Mandiri Sekuritas: IHSG Masih Dibayangi Putusan MSCI Pekan Ini

Mandiri Sekuritas: IHSG Masih Dibayangi Putusan MSCI Pekan Ini
Ilustrasi perdagangan di bursa saham. (Fortune Indonesia/Tanayastri Dini)

Jakarta, FORTUNE - Pergerakan Indeks Harga Saham Gabungan (IHSG) masih akan dibayangi oleh 2 isu utama, yakni keputusan evaluasi indeks MSCI dan risiko penurunan peringkat obligasi pemerintah.

Daputi Kepala Divisi Equity Research and Strategy Mandiri Sekuritas, Kresna Partogi Hutabarat, menyebut, MSCI akan mengumumkan putusannya dalam 2 hari ke depan atau sekitar Rabu (13/5) pagi waktu Indonesia. Salah satu yang dinantikan oleh pelaku pasar adalah keputusan final MSCI terkait kemungkinan reklasifikasi pasar modal Indonesia.

"Meskipun pada dasarnya kami mengekspektasikan bahwa Indonesia harusnya tetap bertahan di emerging market, tidak turun ke frontier market," kata Kresna dalam konferensi pers virtual, Senin (11/5).

Lebih lanjut, Mandiri Sekuritas juga memproyeksikan beberapa emiten yang menjadi konstituen MSCI berpotensi dikeluarkan dari indeks, sejalan dengan upaya peningkatan transparansi data yang dijalankan otoritas pasar modal. Hal tersebut terutama berkaitan dengan adanya daftar saham terkonsentrasi atau high shareholding concentration (HSC).

"Nanti kami akan bahas selanjutnya apa kira-kira dampak positif dan negatif dari arah kebijakan tersebut," ujar Kresna.

Selain pengumuman MSCI, risiko turunnya peringkat obligasi pemerintah juga disoroti oleh pelaku pasar. Sebab, itu akan berdampak terhadap cost of equity dan juga aliran modal ke pasar saham ke depannya.

Di luar itu, faktor lain yang membayangi pergerakan IHSG sehingga volatilitasnya masih tinggi adalah nilai tukar rupiah yang masih tertekan oleh dolar Amerika Serikat (AS).

"Dalam 2 bulan terakhir kami mencatat adanya arus investasi asing ke pasar obligasi nasional.

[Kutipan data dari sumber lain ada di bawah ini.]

(** ** The environment of one run *)

Record Env := {
  (** the 16 bytes [os.urandom] hands to [uuid.uuid4()], as an integer *)
  urandom16 : Z;
  (** the number drawn by [random.choice] *)
  randbelow : nat;
  (** the files that [open(path, "rb")] can open, with their contents *)
  files : gmap string (list Byte.byte);
  (** the stream that [argparse.FileType("rb")] returns for the path
      ["-"]: the text stream [sys.stdin] up to CPython 3.8, the binary
      [sys.stdin.buffer] later *)
  stdin : pyval;
  (** whether the module [plistlib] has the class [Data]: it was removed
      in CPython 3.9 *)
  plistlib_has_Data : bool;
}.

(** ** The command builders (cmdr.py, lines 10-41) *)

(** The body of the closure: [request_type] is the captured variable, and
    the first component of the result is its value after the call
    ([nonlocal request_type]). *)
Definition simple_command_body (request_type : pyval)
    (args : gmap string pyval) : pyval * gmap string pyval :=
  let request_type :=
    match request_type, args !! "request_type" with
    | VNone, Some v => v
    | _, _ => request_type
    end in
  (request_type, {[ "RequestType" := request_type ]}).

Definition simple_command (request_type : pyval) : pyval :=
  VSimpleCommandBody request_type.

(** In [plistlib.Data(args.mobileconfig.read())] the attribute
    [plistlib.Data] is looked up before the argument is evaluated. *)
Definition install_profile (env : Env) (args : gmap string pyval)
    : result (gmap string pyval) :=
  if plistlib_has_Data env then
    mobileconfig ← getattr args "mobileconfig";
    contents ← match mobileconfig with
               | VFile f => Ok (VBytes (read f).1)
               | VTextIO s => Ok (VStr s)
               | _ => Raise (AttributeError "read")
               end;
    payload ← plistlib.Data contents;
    Ok {[ "RequestType" := VStr "InstallProfile"; "Payload" := payload ]}
  else Raise (AttributeError "Data").

Definition remove_profile (args : gmap string pyval)
    : result (gmap string pyval) :=
  identifier ← getattr args "identifier";
  Ok {[ "RequestType" := VStr "RemoveProfile"; "Identifier" := identifier ]}.

Definition dev_info (args : gmap string pyval) : result (gmap string pyval) :=
  let c : gmap string pyval := {[ "RequestType" := VStr "DeviceInformation" ]} in
  match args !! "query" with
  | Some query => if truthy query then Ok (<["Queries" := query]> c) else Ok c
  | None => Ok c
  end.

(** Calling a value with the namespace as its only argument
    ([args.func(args)]). *)
Definition call (env : Env) (func : pyval) (args : gmap string pyval)
    : result (gmap string pyval) :=
  match func with
  | VSimpleCommandBody request_type =>
      Ok (simple_command_body request_type args).2
  | VInstallProfile => install_profile env args
  | VRemoveProfile => remove_profile args
  | VDevInfo => dev_info args
  | _ => Raise TypeError
  end.

(** ** The command line parser (cmdr.py, lines 44-157) *)

Inductive ArgType :=
  | type_str
  (** [argparse.FileType("rb")] *)
  | FileType_rb.

Inductive Nargs :=
  (** no [nargs]: exactly one argument string *)
  | nargs_one
  (** [nargs="*"] *)
  | nargs_star.

(** A positional argument added with [add_argument]. *)
Record Argument := {
  dest : string;
  nargs : Nargs;
  type : ArgType;
}.

(** A parser created with [add_parser]: every sub-command of the script
    has at most one positional argument, and defaults set with
    [set_defaults]. *)
Record ArgumentParser := {
  help : string;
  positional : option Argument;
  defaults : gmap string pyval;
}.

Definition dev_info_subparser (parser : gmap string ArgumentParser)
    : gmap string ArgumentParser :=
  <["DeviceInformation" :=
     {| help := "DeviceInformation MDM command";
        positional := Some {| dest := "query"; nargs := nargs_star;
                              type := type_str |};
        defaults := {[ "func" := VDevInfo ]} |}]> parser.

Definition inst_prof_subparser (parser : gmap string ArgumentParser)
    : gmap string ArgumentParser :=
  <["InstallProfile" :=
     {| help := "InstallProfile MDM command";
        positional := Some {| dest := "mobileconfig"; nargs := nargs_one;
                              type := FileType_rb |};
        defaults := {[ "func" := VInstallProfile ]} |}]> parser.

Definition rem_prof_subparser (parser : gmap string ArgumentParser)
    : gmap string ArgumentParser :=
  <["RemoveProfile" :=
     {| help := "RemoveProfile MDM command";
        positional := Some {| dest := "identifier"; nargs := nargs_one;
                              type := type_str |};
        defaults := {[ "func" := VRemoveProfile ]} |}]> parser.

Definition simple_command_subparser (request_type : string)
    (parser : gmap string ArgumentParser) : gmap string ArgumentParser :=
  <[request_type :=
     {| help := request_type ++ " MDM command";
        positional := None;
        defaults := {[ "func" := simple_command (VStr request_type) ]} |}]>
  parser.

Definition command_subparser (parser : gmap string ArgumentParser)
    : gmap string ArgumentParser :=
  <["command" :=
     {| help := "arbitrary MDM command (simple non-argument command)";
        positional := Some {| dest := "request_type"; nargs := nargs_one;
                              type := type_str |};
        defaults := {[ "func" := simple_command VNone ]} |}]> parser.

(** The list that the loop of [main] (lines 126-148) runs over. *)
Definition fixed_commands : list string := [
  "ProfileList";
  "ProvisioningProfileList";
  "CertificateList";
  "SecurityInfo";
  "RestartDevice";
  "ShutDownDevice";
  "StopMirroring";
  "ClearRestrictionsPassword";
  "UserList";
  "LogOutUser";
  "PlayLostModeSound";
  "DisableLostMode";
  "DeviceLocation";
  "ManagedMediaList";
  "DeviceConfigured";
  "AvailableOSUpdates";
  "NSExtensionMappings";
  "OSUpdateStatus";
  "EnableRemoteDesktop";
  "DisableRemoteDesktop";
  "ActivationLockBypassCode"
].

(** The sub-commands registered by [main] (lines 126-155). *)
Definition subparsers : gmap string ArgumentParser :=
  let subparsers := foldl (λ p c, simple_command_subparser c p) ∅ fixed_commands in
  let subparsers := dev_info_subparser subparsers in
  let subparsers := inst_prof_subparser subparsers in
  let subparsers := rem_prof_subparser subparsers in
  command_subparser subparsers.

(** The errors [parse_args] reports through [parser.error]: the usage
    line and the message go to standard error and the process exits with
    status 2. *)
Inductive ArgumentError :=
  | invalid_choice (name : string)
  | required_argument (dest : string)
  | unrecognized_arguments (extras : list string)
  | cannot_open (path : string).

(** *** How argparse reads one string of the command line

    A string is an argument if it is empty, does not start with [-], or is
    [-] alone; [-h] and [--help] are the option every parser has; [--]
    ends the options: every string after the first [--] is an argument.
    Other strings that start with [-] (unknown options, abbreviations,
    negative numbers, ...) are not modelled. *)
Definition plain (s : string) : bool :=
  match s with
  | EmptyString => true
  | String c rest => negb (Ascii.eqb c "-") || Nat.eqb (String.length rest) 0
  end.

Definition is_help (s : string) : bool :=
  String.eqb s "-h" || String.eqb s "--help".

Definition is_separator (s : string) : bool := String.eqb s "--".

(** The strings before the first [--]. *)
Fixpoint before_separator (arg_strings : list string) : list string :=
  match arg_strings with
  | [] => []
  | s :: rest => if is_separator s then [] else s :: before_separator rest
  end.

(** The strings after the first [--], if there is one. *)
Fixpoint after_separator (arg_strings : list string)
    : option (list string) :=
  match arg_strings with
  | [] => None
  | s :: rest => if is_separator s then Some rest else after_separator rest
  end.

(** The strings before the first [-h]/[--help]. *)
Fixpoint before_help (arg_strings : list string) : list string :=
  match arg_strings with
  | [] => []
  | s :: rest => if is_help s then [] else s :: before_help rest
  end.

(** The command lines the model covers. *)
Definition modelled (arg_strings : list string) : bool :=
  forallb (λ s, plain s || is_help s) (before_separator arg_strings).

(** A command line as argparse splits it: the global options, which come
    before the sub-command, then the name of the sub-command and the
    strings that follow it, as they are given.  [opt_help] tells whether
    [-h]/[--help] occurs among the global options, [opt_uuid] is the value
    of the last [--uuid=...] (or [-u ...]), [opt_random] tells whether
    [-r]/[--random] occurs. *)
Record Invocation := {
  opt_help : bool;
  opt_uuid : option string;
  opt_random : bool;
  command : option (string * list string);
}.

(** The [type] conversion of one argument string. *)
Definition convert (env : Env) (t : ArgType) (s : string)
    : ArgumentError + pyval :=
  match t with
  | type_str => inr (VStr s)
  | FileType_rb =>
      if String.eqb s "-" then inr (stdin env)
      else match files env !! s with
           | Some b => inr (VFile {| f_bytes := b; f_pos := 0 |})
           | None => inl (cannot_open s)
           end
  end.

(** The conversion of the strings of a [nargs="*"] argument, in order; the
    first failure is the one reported. *)
Fixpoint convert_all (env : Env) (t : ArgType) (arg_strings : list string)
    : ArgumentError + list pyval :=
  match arg_strings with
  | [] => inr []
  | s :: rest =>
      match convert env t s with
      | inl e => inl e
      | inr value =>
          match convert_all env t rest with
          | inl e => inl e
          | inr values => inr (value :: values)
          end
      end
  end.

(** The string that a positional argument without [nargs] takes from a
    command line without options, and the strings left over: the first
    string, or the one after a leading [--]; a [--] right after the string
    taken is dropped with it. *)
Definition one_argument (arg_strings : list string)
    : option (string * list string) :=
  match arg_strings with
  | [] => None
  | s :: rest =>
      if is_separator s then
        match rest with
        | [] => None
        | s' :: extras => Some (s', extras)
        end
      else
        match rest with
        | [] => Some (s, [])
        | s' :: extras => if is_separator s' then Some (s, extras)
                          else Some (s, rest)
        end
  end.
Lemma pop_front_is_list h l a v xs :
  is_list h l ((a, v) :: xs) ->
  exists h' l', list_pop_front h l = Some (h', l', a) /\ is_list h' l' xs /\ h' !! a = h !! a /\
    (forall b, b ∉ xs.*1 -> h' !! b = h !! b).
Proof.
  intros Hl. pose proof Hl as ((Ha&_)&_&Hf&_). simpl in Hf. unfold list_pop_front.
  rewrite Hf. destruct (Z.eqb_spec a 0); [done|].
  destruct (remove_is_list h l [] xs a v Hl) as (h'&l'&->&?&?&?). simpl. eauto 10.
Qed.

Lemma pop_is_list h l a v xs :
  is_list h l (xs ++ [(a, v)]) ->
  exists h' l', list_pop h l = Some (h', l', a) /\ is_list h' l' xs /\ h' !! a = h !! a /\
    (forall b, b ∉ xs.*1 -> h' !! b = h !! b).
Proof.
  intros Hl. pose proof Hl as (Hc&_&_&Hla&_). rewrite last_or_app in Hla.
  assert (a <> 0) by (eapply chain_nonzero; [done|rewrite fmap_app; set_solver]).
  unfold list_pop. rewrite Hla. destruct (Z.eqb_spec a 0); [done|].
  destruct (remove_is_list h l xs [] a v Hl) as (h'&l'&->&?&?&?). rewrite app_nil_r in *.
  simpl. eauto 10.
Qed.

Lemma chain_size h p xs n : chain h p xs n -> NoDup xs.*1 -> (length xs <= size h)%nat.
Proof.
  intros Hc Hnd. rewrite <- (length_fmap fst xs), <- (size_list_to_set (C := gset Z) xs.*1) by done.
  rewrite <- size_dom. apply subseteq_size. intros a Ha%elem_of_list_to_set.
  apply elem_of_dom. by eapply chain_dom.
Qed.

Lemma remove_index_loop_spec h l index fuel xs ys :
  is_list h l (xs ++ ys) -> zlen xs <= index < 0x100000000 -> (length ys < fuel)%nat ->
  zlen (xs ++ ys) < 0x100000000 ->
  list_remove_index_loop h l index fuel (hd_or 0 ys) (zlen xs)
  = match (xs ++ ys) !! Z.to_nat index with
    | Some (a, _) => '(h', l') ← list_remove h l a; Some (h', l', a)
    | None => Some (h, l, 0)
    end.
Proof.
  revert xs ys. induction fuel as [|fuel IH]; intros xs ys Hl Hi Hf Hs; [lia|]. simpl.
  pose proof Hl as (Hc&_). apply chain_app in Hc as [_ Hy].
  destruct ys as [|[a v] ys].
  - rewrite app_nil_r in *. rewrite lookup_ge_None_2 by (unfold zlen in *; lia). done.
  - destruct Hy as (Ha&He&_). unfold hd_or at 1 3 4; simpl.
    destruct (Z.eqb_spec a 0); [done|]. destruct (Z.eqb_spec (zlen xs) index) as [Heq|Hne].
    + rewrite lookup_app_r by (unfold zlen in *; lia).
      by replace (Z.to_nat index - length xs)%nat with O by (unfold zlen in *; lia).
    + rewrite He; simpl. replace (xs ++ (a, v) :: ys) with ((xs ++ [(a, v)]) ++ ys) in *
        by by rewrite <- app_assoc.
      rewrite <- IH; [|done|rewrite zlen_app; unfold zlen in *; simpl; lia|simpl in *; lia|done].
      f_equal. rewrite zlen_app in *. rewrite u32_id; [done|].
      unfold zlen in *; rewrite length_app in *; simpl in *; lia.
Qed.

Lemma remove_index_spec h l index xs :
  is_list h l xs -> 0 <= index < 0x100000000 -> zlen xs < 0x100000000 ->
  list_remove_index h l index
  = match xs !! Z.to_nat index with
    | Some (a, _) => '(h', l') ← list_remove h l a; Some (h', l', a)
    | None => Some (h, l, 0)
    end.
Proof.
  intros Hl Hi Hs. unfold list_remove_index. pose proof Hl as (Hc&Hnd&->&_).
  apply (remove_index_loop_spec h l index _ [] xs); try done.
  pose proof (chain_size _ _ _ _ Hc Hnd). lia.
Qed.

(** C4: on a well-formed list the operations are those of a sequence: [push]
    and [push_front] add an entry at an end, [pop] and [pop_front] remove and
    return the entry at an end (NULL on the empty list), every link of the
    result is consistent, and entries of other lists are not touched. *)
Theorem list_refines_sequence (h : gmap Z list_entry) (l : clist) (xs : list (Z * Z)) (a v : Z)
  (Hl : is_list h l xs) (Ha : a <> 0) (Hfresh : a ∉ xs.*1) :
  (exists h' l', list_push h l v a = Some (h', l', a) /\ is_list h' l' (xs ++ [(a, v)]) /\
    forall b, b ∉ a :: xs.*1 -> h' !! b = h !! b) /\
  (exists h' l', list_push_front h l v a = Some (h', l', a) /\ is_list h' l' ((a, v) :: xs) /\
    forall b, b ∉ a :: xs.*1 -> h' !! b = h !! b) /\
  (exists h' l' r, list_pop h l = Some (h', l', r) /\
    (forall b, b ∉ xs.*1 -> h' !! b = h !! b) /\
    match last xs with
    | None => r = 0 /\ is_list h' l' []
    | Some (b, _) => r = b /\ is_list h' l' (take (length xs - 1) xs)
    end) /\
  (exists h' l' r, list_pop_front h l = Some (h', l', r) /\
    (forall b, b ∉ xs.*1 -> h' !! b = h !! b) /\
    match xs with
    | [] => r = 0 /\ is_list h' l' []
    | (b, _) :: ys => r = b /\ is_list h' l' ys
    end).
Proof.
  split_and!.
  - by apply push_is_list.
  - by apply push_front_is_list.
  - destruct xs as [|[b w] xs _] using rev_ind.
    + pose proof Hl as (_&_&_&Hla&_). unfold list_pop. rewrite Hla; simpl.
      exists h, l, 0. by split_and!.
    + rewrite last_snoc, length_app, Nat.add_sub, take_app_length.
      destruct (pop_is_list h l b w xs Hl) as (h'&l'&?&?&?&Ho). exists h', l', b.
      split_and!; try done. intros c Hc. apply Ho. rewrite fmap_app in Hc. set_solver.
  - destruct xs as [|[b w] xs].
    + pose proof Hl as (_&_&Hfi&_). unfold list_pop_front. rewrite Hfi; simpl.
      exists h, l, 0. by split_and!.
    + destruct (pop_front_is_list h l b w xs Hl) as (h'&l'&?&?&?&Ho). exists h', l', b.
      split_and!; try done. intros c Hc. apply Ho. set_solver.
Qed.

(** The list [(10, 7); (20, 8)] built by two pushes. *)
Definition list_example : gmap Z list_entry * clist :=
  ({[10 := ListEntry 7 20 0; 20 := ListEntry 8 0 10]}, CList 10 20 2).
Lemma list_example_ok : is_list list_example.1 list_example.2 [(10, 7); (20, 8)].
Proof.
  unfold is_list; simpl. split_and!; try done. repeat constructor; set_solver.
Qed.

Lemma list_refines_sequence_witness :
  exists h' l', list_pop_front list_example.1 list_example.2 = Some (h', l', 10) /\
                is_list h' l' [(20, 8)].
Proof.
  destruct (list_refines_sequence _ _ _ 30 9 list_example_ok ltac:(lia) ltac:(set_solver))
    as (_&_&_&h'&l'&r&H1&_&->&H2). eauto.
Defined.

(** [list_remove] unlinks exactly the given entry wherever it stands (the
    neighbours are joined, the removed entry itself keeps its links), and
    [list_remove_index] removes and returns the entry of that index, NULL past
    the end; the walk always ends on a well-formed list. *)
Lemma list_remove_unlinks (h : gmap Z list_entry) (l : clist) (xs ys : list (Z * Z)) (a v : Z)
  (Hl : is_list h l (xs ++ (a, v) :: ys)) (Hlen : zlen (xs ++ (a, v) :: ys) < 0x100000000) :
  exists h' l', list_remove h l a = Some (h', l') /\
    list_remove_index h l (zlen xs) = Some (h', l', a) /\
    is_list h' l' (xs ++ ys) /\ h' !! a = h !! a /\
    (forall b, b ∉ (xs ++ ys).*1 -> h' !! b = h !! b) /\
    (forall i, zlen (xs ++ (a, v) :: ys) <= i < 0x100000000 ->
       list_remove_index h l i = Some (h, l, 0)).
Proof.
  destruct (remove_is_list h l xs ys a v Hl) as (h'&l'&He&H1&H2&H3).
  exists h', l'. pose proof (zlen_nonneg xs). rewrite zlen_app in Hlen.
  pose proof (zlen_nonneg ((a, v) :: ys)).
  split_and!; try done.
  - rewrite (remove_index_spec h l _ _ Hl) by (rewrite ?zlen_app; lia).
    unfold zlen at 1. rewrite Nat2Z.id, lookup_app_r, Nat.sub_diag by lia. simpl. by rewrite He.
  - intros i Hi. pose proof (zlen_nonneg (xs ++ (a, v) :: ys)).
    rewrite (remove_index_spec h l i _ Hl) by (rewrite ?zlen_app in *; lia).
    rewrite lookup_ge_None_2; [done|]. unfold zlen in *. lia.
Qed.

Lemma list_remove_unlinks_witness :
  exists h' l', list_remove_index list_example.1 list_example.2 1 = Some (h', l', 20) /\
                is_list h' l' [(10, 7)].
Proof.
  destruct (list_remove_unlinks _ _ [(10, 7)] [] 20 8 list_example_ok ltac:(vm_compute; reflexivity))
    as (h'&l'&_&H1&H2&_). eauto.
Defined.

Lemma insert_index_loop_spec h l index value a fuel xs ys :
  is_list h l (xs ++ ys) -> index <> 0 -> (length ys < fuel)%nat ->
  list_insert_index_loop h l index value a fuel (hd_or 0 ys) 0 = Some (h, l, 0).
Proof.
  revert xs ys. induction fuel as [|fuel IH]; intros xs ys Hl Hi Hf; [lia|]. simpl.
  pose proof Hl as (Hc&_). apply chain_app in Hc as [_ Hy].
  destruct ys as [|[b w] ys]; [done|]. destruct Hy as (Hb&He&_). unfold hd_or at 1 2; simpl.
  destruct (Z.eqb_spec b 0); [done|]. rewrite He; simpl.
  destruct index as [|p|p]; [done|..];
    (apply (IH (xs ++ [(b, w)]) ys); [by rewrite <- app_assoc|done|simpl in Hf; lia]).
Qed.

(** [list_insert_index] never advances its counter: at index 0 it inserts
    {e after} the first entry and returns that old entry, and at every other
    index it inserts nothing and returns NULL, even where the index exists. *)
Theorem list_insert_index_only_zero (h : gmap Z list_entry) (l : clist)
  (xs : list (Z * Z)) (a v b w : Z)
  (Hl : is_list h l ((b, w) :: xs)) (Ha : a <> 0) (Hfresh : a ∉ ((b, w) :: xs).*1) :
  (exists h' l', list_insert_index h l 0 v a = Some (h', l', b) /\
     is_list h' l' ((b, w) :: (a, v) :: xs)) /\
  (forall i, 0 < i -> list_insert_index h l i v a = Some (h, l, 0)).
Proof.
  pose proof Hl as (Hc&Hnd&Hf&_). split.
  - unfold list_insert_index. rewrite Hf. destruct Hc as (Hb&He&Hc). simpl.
    destruct (Z.eqb_spec b 0); [done|]. rewrite He; simpl.
    destruct (insert_value_is_list h l [(b, w)] xs a v Hl Ha Hfresh) as (h'&l'&Hi&?&_).
    simpl in Hi. rewrite Hi; simpl. eauto.
  - intros i Hi. unfold list_insert_index. rewrite Hf.
    apply (insert_index_loop_spec h l i v a _ [] _ Hl); [lia|].
    pose proof (chain_size _ _ _ _ Hc Hnd). simpl in *. lia.
Qed.

Lemma list_insert_index_only_zero_witness :
  list_insert_index list_example.1 list_example.2 1 5 30
  = Some (list_example.1, list_example.2, 0).
Proof.
  apply (list_insert_index_only_zero _ _ _ 30 5 _ _ list_example_ok); [lia|set_solver|lia].
Defined.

Menurut kami, itu merupakan salah satu strategi investor asing untuk merotasi aset dari ekuitas ke obligasi, mengingat risk aversion behavior tersebut," kata Kresna.

Secara year to date, per akhir perdagangan Senin, IHSG telah terkoreksi 21,06 persen ke level 6.905,62 dari 8.748,13 pada awal perdagangan 2026.

Di tengah volatilitas yang terjadi, Mandiri Sekuritas menyoroti sektor-sektor yang kinerjanya akan turut tertekan, seperti manufaktur, consumer, transportasi, hingga perbankan.

Di sisi lain, arus modal yang masuk ke sektor komoditas masih relatif beragam. Baru-baru ini, misalnya, emiten sektor pertambangan mineral tertekan karena wacana revisi tarif royalti minerba. Penundaan rencana itu menjadi sentimen positif jangka pendek bagi sektor itu.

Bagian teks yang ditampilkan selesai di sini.